Lemma edge_number_out_of_range_witness :
  let w := world_with two_edges ["Edge1"; "Edge3"] in
  exists e,
    edge_loop_to_sketch (host := quiet_host) (desktop := quiet_desktop pick_standalone) w =
      (Raises e, w) /\
    ((- 2 ^ 63 <= 3 - 1 < 2 ^ 63)%Z -> e = Exception "list index out of range").
Proof.
  apply (edge_number_out_of_range (host := quiet_host)
           (desktop := quiet_desktop pick_standalone)
           (world_with two_edges ["Edge1"; "Edge3"]) (solid ["Edge1"; "Edge3"]) []
           ["Edge1"] [] [line_edge (V 0 0 0) (V 1 0 0)] 3%Z).
  - reflexivity.
  - reflexivity.
  - reflexivity.
  - reflexivity.
  - left. cbn. lia.
Defined.

(** ** Re-projection, edge by edge (lines 246-336) *)

Lemma index_first {A} (l : list A) :
  match index l 0 with
  | Returns a => hd_error l = Some a
  | Raises _ => l = []
  end.
Proof. destruct l; reflexivity. Qed.

Lemma index_minus_one {A} (l : list A) :
  match index l (-1) with
  | Returns a => hd_error (rev l) = Some a
  | Raises _ => l = []
  end.
Proof.
  induction l as [|a l _] using rev_ind; [reflexivity|].
  unfold index. cbn [Z.ltb Z.compare]. rewrite length_app. cbn [List.length].
  replace (Z.of_nat (List.length l + 1) + -1)%Z with (Z.of_nat (List.length l)) by lia.
  destruct (Z.of_nat (List.length l) <? 0)%Z eqn:E; [apply Z.ltb_lt in E; lia|].
  rewrite Nat2Z.id, nth_error_app2, Nat.sub_diag by lia. cbn [nth_error].
  now rewrite rev_app_distr.
Qed.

_____

- [WORK INSTRUCTIONS]
The data must be printed verbatim, line by line.

- [RESPONSE TO THIS TASK]
Lemma edge_number_out_of_range_witness :
  let w := world_with two_edges ["Edge1"; "Edge3"] in
  exists e,
    edge_loop_to_sketch (host := quiet_host) (desktop := quiet_desktop pick_standalone) w =
      (Raises e, w) /\
    ((- 2 ^ 63 <= 3 - 1 < 2 ^ 63)%Z -> e = Exception "list index out of range").
Proof.
  apply (edge_number_out_of_range (host := quiet_host)
           (desktop := quiet_desktop pick_standalone)
           (world_with two_edges ["Edge1"; "Edge3"]) (solid ["Edge1"; "Edge3"]) []
           ["Edge1"] [] [line_edge (V 0 0 0) (V 1 0 0)] 3%Z).
  - reflexivity.
  - reflexivity.
  - reflexivity.
  - reflexivity.
  - left. cbn. lia.
Defined.

(** ** Re-projection, edge by edge (lines 246-336) *)

Lemma index_first {A} (l : list A) :
  match index l 0 with
  | Returns a => hd_error l = Some a
  | Raises _ => l = []
  end.
Proof. destruct l; reflexivity. Qed.

Lemma index_minus_one {A} (l : list A) :
  match index l (-1) with
  | Returns a => hd_error (rev l) = Some a
  | Raises _ => l = []
  end.
Proof.
  induction l as [|a l _] using rev_ind; [reflexivity|].
  unfold index. cbn [Z.ltb Z.compare]. rewrite length_app. cbn [List.length].
  replace (Z.of_nat (List.length l + 1) + -1)%Z with (Z.of_nat (List.length l)) by lia.
  destruct (Z.of_nat (List.length l) <? 0)%Z eqn:E; [apply Z.ltb_lt in E; lia|].
  rewrite Nat2Z.id, nth_error_app2, Nat.sub_diag by lia. cbn [nth_error].
  now rewrite rev_app_distr.
Qed.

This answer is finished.